• Prompt: Among the lines below, keep only those from the one containing "find (fun m" through the one containing "(** [formatFileSize(modelMeta?.size)] *)", and reproduce them exactly.

START Provided data

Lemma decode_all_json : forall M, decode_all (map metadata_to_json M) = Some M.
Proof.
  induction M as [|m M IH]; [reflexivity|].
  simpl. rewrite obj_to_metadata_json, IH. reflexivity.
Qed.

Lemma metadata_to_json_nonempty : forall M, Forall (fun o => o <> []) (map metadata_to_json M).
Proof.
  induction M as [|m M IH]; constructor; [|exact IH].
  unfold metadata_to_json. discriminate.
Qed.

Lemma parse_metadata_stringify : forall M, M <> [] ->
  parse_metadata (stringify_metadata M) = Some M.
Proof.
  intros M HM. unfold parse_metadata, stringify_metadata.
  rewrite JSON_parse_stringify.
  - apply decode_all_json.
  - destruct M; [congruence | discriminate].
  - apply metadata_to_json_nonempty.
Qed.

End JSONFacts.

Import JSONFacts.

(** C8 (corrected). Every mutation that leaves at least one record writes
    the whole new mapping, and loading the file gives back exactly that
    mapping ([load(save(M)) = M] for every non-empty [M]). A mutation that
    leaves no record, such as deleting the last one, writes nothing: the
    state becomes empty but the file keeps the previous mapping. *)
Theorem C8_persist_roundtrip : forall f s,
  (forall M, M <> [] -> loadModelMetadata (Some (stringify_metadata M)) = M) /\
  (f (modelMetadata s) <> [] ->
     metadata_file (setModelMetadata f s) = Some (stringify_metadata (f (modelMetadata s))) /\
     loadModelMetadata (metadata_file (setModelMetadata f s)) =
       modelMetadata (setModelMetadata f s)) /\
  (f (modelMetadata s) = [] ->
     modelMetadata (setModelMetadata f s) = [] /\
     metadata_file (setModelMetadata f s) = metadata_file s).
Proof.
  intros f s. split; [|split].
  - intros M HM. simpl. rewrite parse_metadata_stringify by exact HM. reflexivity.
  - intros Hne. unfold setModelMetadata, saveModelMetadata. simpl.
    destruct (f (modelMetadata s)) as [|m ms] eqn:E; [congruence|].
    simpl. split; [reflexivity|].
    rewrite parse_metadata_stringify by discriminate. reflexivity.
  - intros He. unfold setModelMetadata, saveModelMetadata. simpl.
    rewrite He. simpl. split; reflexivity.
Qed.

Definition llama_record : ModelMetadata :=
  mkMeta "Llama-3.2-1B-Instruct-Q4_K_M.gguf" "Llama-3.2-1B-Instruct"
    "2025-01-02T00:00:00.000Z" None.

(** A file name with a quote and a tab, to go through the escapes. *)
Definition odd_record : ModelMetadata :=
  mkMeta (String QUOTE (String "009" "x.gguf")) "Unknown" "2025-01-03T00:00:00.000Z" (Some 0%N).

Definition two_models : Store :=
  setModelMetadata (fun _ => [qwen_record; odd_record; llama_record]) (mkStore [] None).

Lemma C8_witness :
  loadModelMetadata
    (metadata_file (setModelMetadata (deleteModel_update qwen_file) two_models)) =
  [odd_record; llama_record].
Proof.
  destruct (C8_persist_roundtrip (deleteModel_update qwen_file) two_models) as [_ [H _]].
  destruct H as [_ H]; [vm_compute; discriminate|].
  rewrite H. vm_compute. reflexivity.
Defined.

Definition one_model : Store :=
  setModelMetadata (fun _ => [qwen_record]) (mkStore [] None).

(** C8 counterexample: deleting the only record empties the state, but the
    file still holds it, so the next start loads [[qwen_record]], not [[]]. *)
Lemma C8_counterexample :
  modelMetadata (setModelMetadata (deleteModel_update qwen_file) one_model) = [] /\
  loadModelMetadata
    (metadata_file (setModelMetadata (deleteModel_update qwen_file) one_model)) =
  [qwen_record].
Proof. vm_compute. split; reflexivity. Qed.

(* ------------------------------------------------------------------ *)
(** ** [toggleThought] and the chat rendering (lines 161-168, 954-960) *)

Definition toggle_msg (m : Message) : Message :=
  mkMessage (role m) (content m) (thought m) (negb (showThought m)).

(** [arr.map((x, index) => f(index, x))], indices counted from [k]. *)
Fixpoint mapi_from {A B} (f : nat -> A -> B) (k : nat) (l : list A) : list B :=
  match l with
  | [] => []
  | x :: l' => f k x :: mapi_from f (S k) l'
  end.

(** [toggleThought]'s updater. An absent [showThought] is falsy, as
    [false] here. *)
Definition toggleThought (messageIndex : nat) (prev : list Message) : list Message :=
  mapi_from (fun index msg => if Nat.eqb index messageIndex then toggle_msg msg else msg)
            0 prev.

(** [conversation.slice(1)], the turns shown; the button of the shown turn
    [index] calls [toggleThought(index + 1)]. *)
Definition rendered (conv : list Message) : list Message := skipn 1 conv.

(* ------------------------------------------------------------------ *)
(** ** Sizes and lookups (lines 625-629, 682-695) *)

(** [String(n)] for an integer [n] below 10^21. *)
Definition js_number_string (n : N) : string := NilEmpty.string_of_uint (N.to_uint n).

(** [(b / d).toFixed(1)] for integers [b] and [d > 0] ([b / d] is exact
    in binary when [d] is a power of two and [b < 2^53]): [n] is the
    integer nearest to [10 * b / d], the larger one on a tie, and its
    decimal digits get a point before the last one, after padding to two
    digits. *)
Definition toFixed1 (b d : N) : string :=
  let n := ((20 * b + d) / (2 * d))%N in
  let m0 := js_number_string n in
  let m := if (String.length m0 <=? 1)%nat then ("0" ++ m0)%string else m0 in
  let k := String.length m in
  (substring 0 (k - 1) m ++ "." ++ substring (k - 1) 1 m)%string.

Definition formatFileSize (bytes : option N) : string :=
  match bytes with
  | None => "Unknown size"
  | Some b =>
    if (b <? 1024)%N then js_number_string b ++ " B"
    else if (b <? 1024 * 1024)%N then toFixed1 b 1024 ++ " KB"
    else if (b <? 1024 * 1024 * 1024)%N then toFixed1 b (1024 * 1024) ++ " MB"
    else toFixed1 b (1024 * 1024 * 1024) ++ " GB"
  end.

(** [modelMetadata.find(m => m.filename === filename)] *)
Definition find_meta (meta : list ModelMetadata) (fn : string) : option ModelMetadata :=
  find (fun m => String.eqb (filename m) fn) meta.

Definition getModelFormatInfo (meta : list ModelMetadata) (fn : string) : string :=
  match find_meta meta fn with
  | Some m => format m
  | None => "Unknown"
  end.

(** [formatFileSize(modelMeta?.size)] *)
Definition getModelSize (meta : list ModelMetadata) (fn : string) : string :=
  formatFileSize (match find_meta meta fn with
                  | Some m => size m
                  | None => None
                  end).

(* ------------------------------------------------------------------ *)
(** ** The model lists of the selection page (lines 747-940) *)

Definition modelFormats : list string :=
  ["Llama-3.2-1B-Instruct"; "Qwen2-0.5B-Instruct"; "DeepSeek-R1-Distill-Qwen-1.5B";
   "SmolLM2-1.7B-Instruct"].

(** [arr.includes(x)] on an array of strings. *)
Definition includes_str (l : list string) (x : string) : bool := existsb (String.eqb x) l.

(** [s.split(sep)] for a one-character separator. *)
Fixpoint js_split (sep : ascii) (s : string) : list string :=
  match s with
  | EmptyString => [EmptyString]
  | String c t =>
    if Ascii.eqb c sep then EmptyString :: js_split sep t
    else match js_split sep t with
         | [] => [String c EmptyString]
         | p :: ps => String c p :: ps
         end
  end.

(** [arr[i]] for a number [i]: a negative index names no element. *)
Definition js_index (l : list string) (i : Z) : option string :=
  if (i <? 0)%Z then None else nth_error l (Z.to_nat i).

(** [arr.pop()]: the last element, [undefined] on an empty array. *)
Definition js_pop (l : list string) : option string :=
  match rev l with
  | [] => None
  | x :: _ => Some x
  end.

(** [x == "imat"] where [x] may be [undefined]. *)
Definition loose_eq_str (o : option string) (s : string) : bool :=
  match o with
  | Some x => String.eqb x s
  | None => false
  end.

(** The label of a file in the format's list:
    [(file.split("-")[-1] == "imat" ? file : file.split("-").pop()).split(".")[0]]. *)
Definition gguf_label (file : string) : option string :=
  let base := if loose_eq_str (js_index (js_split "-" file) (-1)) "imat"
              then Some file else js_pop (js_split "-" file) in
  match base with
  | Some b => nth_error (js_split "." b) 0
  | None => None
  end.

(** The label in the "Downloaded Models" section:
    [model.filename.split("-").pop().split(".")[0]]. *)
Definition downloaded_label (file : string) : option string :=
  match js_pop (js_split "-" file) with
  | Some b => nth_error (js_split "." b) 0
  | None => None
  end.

END Provided data

• Reply:
  find (fun m => String.eqb (filename m) fn) meta.

Definition getModelFormatInfo (meta : list ModelMetadata) (fn : string) : string :=
  match find_meta meta fn with
  | Some m => format m
  | None => "Unknown"
  end.

(** [formatFileSize(modelMeta?.size)] *)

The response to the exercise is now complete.